Saturday was Dreamworld, which was fun also. I somehow was the only one wanting to do the Giant Drop again. It's like sitting in a 8 person charilift ride that gets winched straight up slowly for 100m (the view from the top is awesome). After about 40 secs or so at the top, someone throws the switch and OOhhhhhhh... down you go. It's like taking a 100m whipper off a hard 5.11a lead rockclimb, and then wondering whether you are going to either hit the deck or the rope will pull you up just in time. Scares the bejeezus out of you. My hands were sweaty for about an hour afterwards.
Gold Coast Marathon
Race day was nice and clear. We were only 5 mins from the start, so Sophie and I got out of bed early, watched some World Cup soccer, and headed down there about 5.45am for her 6.30am half marathon start. We had underestimated the crowds, and while parking was easy enough, the porta-loo lines were long and Sophie found herself in line still with only minutes to spare. She pushed to the start and managed to get in the crowd before the gun went off for the half. I then headed to bag check and although had 20 minutes, I needed all of them and managed to get to the start with about 2 minutes spare.I pushed into the middle of the crowd, as close to the 3:30 pace group as possible. I was about 10m behind them, and too embarrassed to push any closer. The gun went off, and I plodded on. After only 4km I needed a bathroom break, and ran to a washroom in a park off the the side of the course, so I lost a minute or so here. But generally I managed to crank out 4:40-4.50min/km pace and headed south.

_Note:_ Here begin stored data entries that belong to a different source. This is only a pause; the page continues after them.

(** * Directories *)
Section readdir.
Context {B : Type} (filler : B -> bytes -> Z -> B * bool).

Lemma readdir_outcome m e r path buffer offset file_info : mounted m e r ->
  let fs := file_at r (disk e) in
  let '(s', res) := Readdir filler path buffer offset file_info (m, e) in
  answers_from m e s' res (fun b => 0 <= offset /\ exists n es, target_is fs (root_inode (rd_superblock r)) path file_info n /\ lists fs n es /\
    b = fill_names filler buffer offset (drop (Z.to_nat offset) (directory_names es))).
Proof.
  intros Hm fs. pose proof (op_view _ _ (co_opened _ _ (sv_consistent _ _ _ Hm))) as Hv.
  unfold Readdir. destruct (Z.ltb_spec offset 0) as [Ho|Ho]; [constructor; [done|done|done|intros _; split; [done|intros a [? _]; lia]]|].
  cbn [fst]. rewrite (mounted_usable m e r Hm). cbn [negb].
  destruct (handle_inode path file_info (m, e)) as [[m1 e1] r1] eqn:E1. destruct (handle_inode_outcome m e r Hm _ _ _ _ _ E1) as (-> & U & H1 & H2).
  fold fs in H1, H2. assert (forall n es, lists fs n es -> exists inode data, fs n = Some (inode, data) /\ S_ISDIR (mode inode) = true) as Hdir
    by (intros n es (inode & x & _ & Hf & Hd & _); by exists inode, x).
  destruct r1 as [[n inode]|er].
  2: { constructor; [done|done|done|]. intros Hn. split; [by apply H2|]. intros a (_ & n & es & Ht & Hl & _). destruct (Hdir _ _ Hl) as (i & x & Hf & _).
       by pose proof (proj2 (H2 Hn) n i x (conj Ht Hf)). }
  destruct (H1 n inode eq_refl) as (data & Ht & Hf). destruct (S_ISDIR (mode inode)) eqn:Ed; cbn [negb].
  2: { constructor; [done|done|done|]. intros Hn. split; [by apply H2|]. intros a (_ & n' & es & Ht' & Hl & _). destruct (Hdir _ _ Hl) as (i & x & Hf' & Hd').
       pose proof (proj2 (H2 Hn) n' i x (conj Ht' Hf')) as Heq. injection Heq as <- <-. congruence. }
  destruct (FuseMount.reading _ (m, e1)) as [[m2 e2] r2] eqn:E2. pose proof U as (D & _ & _).
  assert (mounted m e1 r) as Hm1 by (by apply (serving_untouched _ e)).
  apply (mount_reading _ m e1 r) in E2 as (-> & U2 & H3 & H4); [|done|apply _]. rewrite D in *.
  assert (untouched e e2) as U3 by (by etransitivity). destruct r2 as [es|er].
  - constructor; cbn [fst snd]; [done|done| |].
    + intros a [= <-]. split; [done|]. exists n, es. split; [done|]. split; [|done]. apply (list_directory_files r (disk e) Hv). by apply H3.
    + intros Hn. destruct (H2 Hn) as [-> H5]. split; [by apply H4|]. intros a (_ & n' & es' & Ht' & Hl & ->). destruct (Hdir _ _ Hl) as (i & x & Hf' & _).
      specialize (H5 n' i x (conj Ht' Hf')). injection H5 as <- _. do 3 f_equal. apply (list_directory_files r (disk e) Hv) in Hl.
      pose proof (proj2 (H4 Hn) es' Hl) as Heq. by injection Heq as ->.
  - constructor; cbn [fst snd]; [done|done|done|]. intros Hn. destruct (H2 Hn) as [-> H5]. split; [by apply H4|]. intros a (_ & n' & es' & Ht' & Hl & ->).
    destruct (Hdir _ _ Hl) as (i & x & Hf' & _). specialize (H5 n' i x (conj Ht' Hf')). injection H5 as <- _.
    apply (list_directory_files r (disk e) Hv) in Hl. by pose proof (proj2 (H4 Hn) es' Hl).
Qed.

(** What libfuse promises of its buffer: a name that does not fit is not stored
    and the buffer reports that it is full, and an empty buffer takes a name. *)
Class DirectoryBuffer (contents : B -> list (bytes * Z)) : Prop := {
  buffer_stores : forall b name off b', filler b name off = (b', false) -> contents b' = contents b ++ [(name, off)];
  buffer_full : forall b name off b', filler b name off = (b', true) -> contents b' = contents b;
  buffer_room : forall b name off, contents b = [] -> snd (filler b name off) = false
}.

Context (contents : B -> list (bytes * Z)) `{!DirectoryBuffer contents}.

(** Names with the positions after them, from position [index] on. *)
Fixpoint numbered (index : Z) (names : list bytes) : list (bytes * Z) :=
  match names with [] => [] | name :: rest => (name, index + 1) :: numbered (index + 1) rest end.

Lemma fill_prefix names : forall b index, exists k, contents (fill_names filler b index names) = contents b ++ take k (numbered index names) /\
  (contents b = [] -> names <> [] -> (0 < k)%nat) /\ (k <= length names)%nat.
Proof.
  induction names as [|x names IH]; intros b index; cbn [fill_names numbered].
  - exists 0%nat. cbn [take]. by rewrite app_nil_r.
  - destruct (filler b x (index + 1)) as [b' full] eqn:E. destruct full.
    + exists 0%nat. cbn [take]. rewrite (buffer_full _ _ _ _ E), app_nil_r. split; [done|]. split; [|lia].
      intros Hb _. pose proof (buffer_room b x (index + 1) Hb) as H. by rewrite E in H.
    + destruct (IH b' (index + 1)) as (k & Ek & _ & Hk). exists (S k). cbn [take]. rewrite Ek, (buffer_stores _ _ _ _ E), <- app_assoc.
      split; [done|]. split; [lia|]. cbn [length]. lia.
Qed.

I felt a bit flat initially, but after 30mins or so slowly warmed up enough and felt good. I chatted to a few other CoolRunners and generally tried to relax as best I could.
I managed to turn around at 13km just under my goal of 65mins (63:30 or so), which meant I had a few minutes up my sleeve. The next 13km back to the start was were I had to concentrate hard on my form, style, and rhythm and try not to tire too much. I hung onto other runners as best I could, running in packs of 3 or 4, always being at the back. I felt I ran best this way, and could let my mind switch off for long periods of time. I drank water at every water station, slowing a bit and getting two cups into me. The kilometres soon clicked by without too much effort, and I ran 21.1km in 1:42:54 which was exactly as I had hoped and still felt strong.
As I passed the start (26km) I got some great cheers from other Coolrunners, and felt I picked up the energy levels again. The next 8km to the northern turn-around point was the key. I still felt good, but it was starting to hurt at about 32km. The last 10km was hard, and the legs were feeling sore, but managed to come home in 3:30:56 (gun) 3:30:16(net) 512th overall for a new marathon PB. Best of all Nat and Alex got out of bed and came down with Sophie (who had run 1:46 for her half marathon and gone home already) to cheer me on as I finished with a smile.Nutrition
- Drank two waterbottles of Gatorade (1.5 scoops each), I filled the gatorade bottle with water at 10km mark, and started drinking at 45mins in, refilling with my own powder at 1:45 or so. I think I need to start drinking Gatrorade at 45mins (not 60mins as I used to) so that I get carbs earlier so that I fade less.
- Ate one full gel container of home made gel, lots of water each time.
- Drank one enervit drink about 40km (tasted terrible).